(* ===== verification/Enhancer.v ===== *)
(** * [dns/enhancer.go], [component/fakeip/skipper.go]: names and addresses between DNS and tunnel

    The enhancer owns the two fake-IP pools and the cache of resolved addresses.  The
    DNS handler fills them and the tunnel reads them; the tunnel's view is the
    instance [enhancer_resolver] of the class [Tunnel.Resolver].  Pools are those of
    [FakeIP], over any store; the cache is an LRU cache of [Lru]. *)

From Stdlib Require Import ZArith Lia.
From stdpp Require Import base list strings numbers gmap.
From S2P Require Import Prelude GoStrings GoNet GoNetText Lru FakeIP Metadata Rules Tunnel.
#[local] Open Scope string_scope.
#[local] Open Scope list_scope.
#[local] Open Scope Z_scope.

(** ** [Skipper] *)

Definition UseFakeIP : string := "fake-ip".
Definition UseRealIP : string := "real-ip".

Record Skipper := mkSkipper { Rules_ : list Rule; SkipHost : list (string → bool); Mode : FilterMode_t }.

Definition shouldSkipped (p : Skipper) (domain : string) : bool := existsb (λ matcher, matcher domain) (SkipHost p).

Section skipper.
Context `{UC : UnicodeCase} `{EX : Externals} (env : RuleEnv) (fuel : nat).

Definition empty_helper : RuleMatchHelper unit := mkHelper false None None None.

(** The loop over the rules; [None]: matching does not end within the fuel. *)
Fixpoint skip_rules (l : list Rule) (s : Metadata * unit) : option bool :=
  match l with
  | [] => Some false
  | r :: l => match Match env fuel empty_helper r s with
              | None => None
              | Some (s, (matched, action)) => if matched then Some (bool_decide (action = UseRealIP)) else skip_rules l s
              end
  end.

Definition ShouldSkipped (p : Skipper) (domain : string) : option bool :=
  match Rules_ p with
  | [] => let should := shouldSkipped p domain in
          Some (match Mode p with FilterWhiteList => negb should | _ => should end)
  | l => skip_rules l (set_Host empty_metadata domain, tt)
  end.
End skipper.

(** ** [ResolverEnhancer] *)

Section enhancer.
Context {St : Type} `{Store St} `{UnicodeCase}.

Record ResolverEnhancer := mkEnhancer {
  ipv6 : bool;
  mode : DNSMode_t;
  fakeIPPool : option (Pool St);
  fakeIPPool6 : option (Pool St);
  fakeIPSkipper : option Skipper;
  fakeIPTTL : Z;
  mapping : option (LruCache Addr);
  mappingCells : world Addr string;
  useHosts : bool;
}.

Definition with_pools (h : ResolverEnhancer) (p4 p6 : option (Pool St)) : ResolverEnhancer :=
  mkEnhancer (ipv6 h) (mode h) p4 p6 (fakeIPSkipper h) (fakeIPTTL h) (mapping h) (mappingCells h) (useHosts h).
Definition with_mapping (h : ResolverEnhancer) (w : world Addr string) (c : LruCache Addr) : ResolverEnhancer :=
  mkEnhancer (ipv6 h) (mode h) (fakeIPPool h) (fakeIPPool6 h) (fakeIPSkipper h) (fakeIPTTL h) (Some c) w (useHosts h).

Definition FakeIPEnabled (h : ResolverEnhancer) : bool := bool_decide (mode h = DNSFakeIP).
Definition MappingEnabled_ (h : ResolverEnhancer) : bool := bool_decide (mode h = DNSFakeIP) || bool_decide (mode h = DNSMapping).

(** A test on the pools that are there. *)
Definition on_pool (f : Pool St → bool) (p : option (Pool St)) : bool := match p with Some p => f p | None => false end.

Definition IsExistFakeIP (h : ResolverEnhancer) (ip : Addr) : bool :=
  if negb (FakeIPEnabled h) then false
  else on_pool (λ p, FakeIP.Exist p ip) (fakeIPPool h) || on_pool (λ p, FakeIP.Exist p ip) (fakeIPPool6 h).

Definition in_pool (ip : Addr) (p : Pool St) : bool :=
  prefix_contains (IPNet p) ip && negb (bool_decide (ip = Gateway p)) && negb (bool_decide (ip = Broadcast p)).

Definition IsFakeIP_ (h : ResolverEnhancer) (ip : Addr) : bool :=
  if negb (FakeIPEnabled h) then false else on_pool (in_pool ip) (fakeIPPool h) || on_pool (in_pool ip) (fakeIPPool6 h).

Definition IsFakeBroadcastIP (h : ResolverEnhancer) (ip : Addr) : bool :=
  if negb (FakeIPEnabled h) then false
  else on_pool (λ p, bool_decide (Broadcast p = ip)) (fakeIPPool h) || on_pool (λ p, bool_decide (Broadcast p = ip)) (fakeIPPool6 h).

(** [pool.LookBack], if the pool is there. *)
Definition look_back (p : option (Pool St)) (ip : Addr) : option (Pool St) * option string :=
  match p with Some p => let '(p, r) := LookBack p ip in (Some p, r) | None => (None, None) end.

Definition FindHostByIP_ (now : Z) (h : ResolverEnhancer) (ip : Addr) : ResolverEnhancer * option string :=
  let '(p4, r4) := look_back (fakeIPPool h) ip in
  let h := with_pools h p4 (fakeIPPool6 h) in
  match r4 with
  | Some host => (h, Some host)
  | None =>
      let '(p6, r6) := look_back (fakeIPPool6 h) ip in
      let h := with_pools h (fakeIPPool h) p6 in
      match r6 with
      | Some host => (h, Some host)
      | None =>
          match mapping h with
          | Some c => let '(w, c, r) := Get now (mappingCells h) c ip in (with_mapping h w c, r)
          | None => (h, None)
          end
      end
  end.

Definition InsertHostByIP (now : Z) (h : ResolverEnhancer) (ip : Addr) (host : string) : ResolverEnhancer :=
  match mapping h with
  | Some c => let '(w, c) := Set_ now (mappingCells h) c ip host in with_mapping h w c
  | None => h
  end.

(** [FlushFakeIP]: the errors of the pools. *)
Definition FlushFakeIP_ (h : ResolverEnhancer) : ResolverEnhancer * list string :=
  let flush p := match p with
                 | Some p => let '(p, e) := FlushFakeIP p in (Some p, match e with Some e => [e] | None => [] end)
                 | None => (None, [])
                 end in
  let '(p4, e4) := flush (fakeIPPool h) in
  let '(p6, e6) := flush (fakeIPPool6 h) in
  (with_pools h p4 p6, e4 ++ e6).

Definition StoreFakePoolState (h : ResolverEnhancer) : ResolverEnhancer :=
  with_pools h (StoreState <$> fakeIPPool h) (StoreState <$> fakeIPPool6 h).

Record EnhancerConfig := mkEnhancerConfig {
  IPv6 : bool; EnhancedMode : DNSMode_t; FakeIPPool : option (Pool St); FakeIPPool6 : option (Pool St);
  FakeIPSkipper : option Skipper; FakeIPTTL : Z; UseHosts : bool;
}.

Definition NewEnhancer (cfg : EnhancerConfig) : ResolverEnhancer :=
  let e := mkEnhancer (IPv6 cfg) (EnhancedMode cfg) None None None 0 None (World ∅ []) (UseHosts cfg) in
  if negb (bool_decide (EnhancedMode cfg = DNSNormal)) then
    mkEnhancer (ipv6 e) (mode e) (FakeIPPool cfg) (if IPv6 cfg then FakeIPPool6 cfg else None) (FakeIPSkipper cfg)
      (Z.max (FakeIPTTL cfg) 1) (Some (Lru.New [WithSize 4096])) (World ∅ []) (useHosts e)
  else e.

(** The enhancer as the tunnel sees it at one moment. *)
Definition enhancer_resolver (now : Z) (h : ResolverEnhancer)
    (hosts : string → bool → option HostNode * bool) (resolve : string → option Addr) : Resolver := {|
  MappingEnabled := MappingEnabled_ h;
  FindHostByIP ip := (FindHostByIP_ now h ip).2;
  IsFakeIP := IsFakeIP_ h;
  HostsSearch := hosts;
  ResolveHost := resolve;
|}.
End enhancer.
Arguments ResolverEnhancer : clear implicits.
Arguments EnhancerConfig : clear implicits.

Problem description: Please give back exactly the lines of the listing above that run from the one containing "(** A test on the pools that are there. *)" through the one containing "else on_pool (λ p, bool_decide", and only those.

Problem solution:
(** A test on the pools that are there. *)
Definition on_pool (f : Pool St → bool) (p : option (Pool St)) : bool := match p with Some p => f p | None => false end.

Definition IsExistFakeIP (h : ResolverEnhancer) (ip : Addr) : bool :=
  if negb (FakeIPEnabled h) then false
  else on_pool (λ p, FakeIP.Exist p ip) (fakeIPPool h) || on_pool (λ p, FakeIP.Exist p ip) (fakeIPPool6 h).

Definition in_pool (ip : Addr) (p : Pool St) : bool :=
  prefix_contains (IPNet p) ip && negb (bool_decide (ip = Gateway p)) && negb (bool_decide (ip = Broadcast p)).

Definition IsFakeIP_ (h : ResolverEnhancer) (ip : Addr) : bool :=
  if negb (FakeIPEnabled h) then false else on_pool (in_pool ip) (fakeIPPool h) || on_pool (in_pool ip) (fakeIPPool6 h).

Definition IsFakeBroadcastIP (h : ResolverEnhancer) (ip : Addr) : bool :=
  if negb (FakeIPEnabled h) then false
  else on_pool (λ p, bool_decide (Broadcast p = ip)) (fakeIPPool h) || on_pool (λ p, bool_decide (Broadcast p = ip)) (fakeIPPool6 h).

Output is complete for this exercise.